Pianos on the high seas
Postgraduate researcher Anna Borg Cardona has uncovered maritime musical connections between Southampton and her home country of Malta:
By 1814, Malta had become a British colony. British families soon began to settle on the Islands, accompanying army and navy personnel who were posted there. Some families transported their own musical instruments with them. Recognising potential commercial opportunities, merchants also began to establish a base on the Islands. Malta became a fertile ground for commerce, including the sale of musical goods.
During the early nineteenth century, most musical instruments had been reaching Malta from Naples, Trieste and Marseille. However, by the 1840s there was a noticeable increase of goods from Great Britain, with Southampton being one of the main ports from which musical instruments were being shipped, most frequently aboard the Oriental.
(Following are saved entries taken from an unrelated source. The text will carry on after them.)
(** ** The constructor of [SolarPanel] *)

(** X24.  [SolarPanel.__init__] stores its arguments and computes
    [pipe_area = (math.pi * pipe_dia**2) / 4], a [float]; it never raises
    [ZeroDivisionError], and raises when the square or an [int] conversion
    does.  With the correctly rounded C library [pipe_dia = 1e-200] gives
    [pipe_area = 0.0] (the square underflows) and [pipe_dia = 1e200] raises
    [OverflowError]. *)
Theorem SolarPanel_init_outcome
    (pf : Py.Platform)
    (T effi emmi pipe_len pipe_dia panel_area panel_thickness C : Py.num) :
  Py.SolarPanel.init pf T effi emmi pipe_len pipe_dia panel_area panel_thickness C
  <> Py.Raise Py.ZeroDivisionError
  /\ (forall p,
        Py.SolarPanel.init pf T effi emmi pipe_len pipe_dia panel_area
          panel_thickness C = Py.Ok p ->
        p = Py.SolarPanel.mk T effi pipe_len pipe_dia (Py.SolarPanel.pipe_area p)
              panel_area panel_thickness C emmi
        /\ Py.is_int (Py.SolarPanel.pipe_area p) = false
        /\ exists d2 a1,
             Py.pow pf pipe_dia 2 = Py.Ok d2
             /\ Py.mul (Py.Float Py.math_pi) d2 = Py.Ok a1
             /\ Py.truediv a1 (Py.Int 4) = Py.Ok (Py.SolarPanel.pipe_area p))
  /\ (exists p,
        Py.SolarPanel.init Py.libm T effi emmi pipe_len (Py.Float Py.lit_1e_200)
          panel_area panel_thickness C = Py.Ok p
        /\ Py.SolarPanel.pipe_area p = Py.Float (S754_zero false))
  /\ Py.SolarPanel.init Py.libm T effi emmi pipe_len (Py.Float Py.lit_1e200)
       panel_area panel_thickness C = Py.Raise Py.OverflowError.
Proof.
  split; [| split; [| split]].
  - unfold Py.SolarPanel.init.
    apply bind_not_ZeroDivisionError; [auto with zde | intros d2 _].
    apply bind_not_ZeroDivisionError; [auto with zde | intros a1 E1].
    apply bind_not_ZeroDivisionError; [| discriminate].
    assert (Ha : Py.is_int a1 = false).
    { apply (arith_Float _ _ _ _ _ E1). left. reflexivity. }
    intros H. apply (truediv_Float_ZeroDivisionError _ _ Ha) in H.
    destruct H as (b & Eb & Zb). vm_compute in Eb. injection Eb as <-.
    discriminate Zb.
  - intros p H. unfold Py.SolarPanel.init in H.
    apply bind_Ok in H. destruct H as (d2 & E2 & H).
    apply bind_Ok in H. destruct H as (a1 & E1 & H).
    apply bind_Ok in H. destruct H as (pa & Ea & H).
    injection H as <-. simpl. split; [reflexivity |]. split.
    + exact (truediv_Float _ _ _ Ea).
    + exists d2, a1. repeat split; assumption.
  - eexists. split; vm_compute; reflexivity.
  - vm_compute. reflexivity.
Qed.
(** * API Gateway domain name resource and Route 53 zone test helpers

    A shallow embedding of [internal/service/apigateway/domain_name.go] and of
    the helpers of the Route 53 zone tests, with the properties the
    specification states about them.

    Conventions of the embedding:
    - a Go [*string] is an [option string]; [aws.StringValue] reads it;
    - an [interface{}] value is an [iface]; a [map[string]interface{}] is a
      [gmap string iface]; a [[]interface{}] of nested blocks is a list whose
      elements are [None] for a nil element;
    - a nil slice and an empty slice are both the empty list;
    - a function that mutates [*schema.ResourceData] returns the new value;
    - remote calls thread a [World]: the remote state, a logical clock in
      nanoseconds and the log of the calls made so far. *)

From Stdlib Require Import ZArith String List Lia Bool.
From stdpp Require Import base option gmap strings list pretty.
Import ListNotations.

#[local] Open Scope string_scope.
#[local] Open Scope Z_scope.

#[local] Set Warnings "-register-all".

(** ** Go values *)

(** The dynamic values that reach the code: nil, a string, a [*string], an
    int, and a [[]interface{}] holding strings (the [types] attribute). *)
Inductive iface :=
| INil
| IString (s : string)
| IStringPtr (p : option string)
| IInt (n : Z)
| IList (l : list string).

#[global] Instance iface_eq_dec : EqDecision iface.
Proof. solve_decision. Defined.

Abbreviation tfMap := (gmap string iface).
Abbreviation tfList := (list (option (gmap string iface))).

Module aws.

Definition String (v : string) : option string := Some v.

Definition StringValue (v : option string) : string :=
  match v with
  | Some s => s
  | None => ""
  end.

End aws.

Module strings.

(** [strings.HasSuffix]: [len(s) >= len(suffix) && s[len(s)-len(suffix):] == suffix]. *)
Definition HasSuffix (s suffix : string) : bool :=
  (String.length suffix <=? String.length s)%nat &&
  String.eqb
    (substring (String.length s - String.length suffix) (String.length suffix) s)
    suffix.

(** [strings.TrimSuffix]: [s[:len(s)-len(suffix)]] when [s] has the suffix. *)
Definition TrimSuffix (s suffix : string) : string :=
  if HasSuffix s suffix
  then substring 0 (String.length s - String.length suffix) s
  else s.

End strings.

(** ** Errors *)

(** The error values the code creates or inspects.  [AwsError] is an
    [awserr.Error] of the SDK, [PlainError] any other error;
    [NotFoundError], [UnexpectedStateError] and [TimeoutError] are the
    [retry] package's, [EmptyResultError] is [tfresource]'s. *)
Inductive error :=
| AwsError (Code Message : string)
| PlainError (Message : string)
| NotFoundError (LastError : option error) (LastRequest : option string) (Retries : nat)
| EmptyResultError (LastRequest : option string)
| UnexpectedStateError (LastError : option error) (State : string)
    (ExpectedState : list string)
| TimeoutError (LastError : option error) (LastState : string) (Timeout : Z)
    (ExpectedState : list string).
While walking down the Southampton High Street I could not help noticing a metal slab that recorded an important landmark in the city’s history: in the 1840s major new docks were built on reclaimed lands and ‘the railway connected the port to the rest of Britain’. This explains the increased shipments to Malta at precisely this time. The railway facilitated the transport of larger musical instruments such as pianofortes from different areas of Britain to the port of Southampton. In 1842, according to Il Portafoglio Maltese (a Maltese newspaper published in the Italian language) we find cases of musical instruments, pianofortes and harp strings arriving in Malta from Southampton. That same year the musical outlet of Giovanni Lebrun in Valletta began advertising ‘English and German Pianofortes for sale and hire’ which suggests that there was now a regular supply reaching the Islands. The following year several pianoforti arrived from Liverpool, Glasgow and Southampton, and in 1844, more pianoforti, as well as ‘boxes of instruments’ continued to arrive from Southampton (PM, 29 Jan. 1844).
Pianofortes of every kind became a form of social aspiration for both British and Maltese families. The early decades of the nineteenth century coincided with the development and increase in production of the relatively more affordable upright piano and the square piano – usually referred to as piano forte a tavolino, because when closed it looked like a table. Though in Malta there seems to have been a general preference for German pianos, advertisements in Maltese newspapers show the sale of several new and second-hand British pianofortes mentioned by maker. Among them we find un gran piano-forte di Broadwood di un tono sonoro (1838), un eccellente piano-forte a tavolino di Broadwood (1839), due pianoforti a tavolino di Tomkison (1841) and a piano forte Butcher (1841).
Some instruments that arrived in the early decades have remained in Malta and are now in private or public collections. Among these is an 1804 John Broadwood fortepiano, now in the Wignacourt Collegiate Museum in Rabat, Malta, and a Broadwood from the 1840s, which is privately owned.
Anna has written a fuller account of the instrument trade in 19th-century Malta in her article, ‘Malta’s importation and sale of musical instruments and musical goods, 1800-1900’ published last year in A Timeless Gentleman, Festschrift in honour of Maurice de Giorgio, Fondazzjoni Patrimonju Malti (Malta, 2014): 397-409.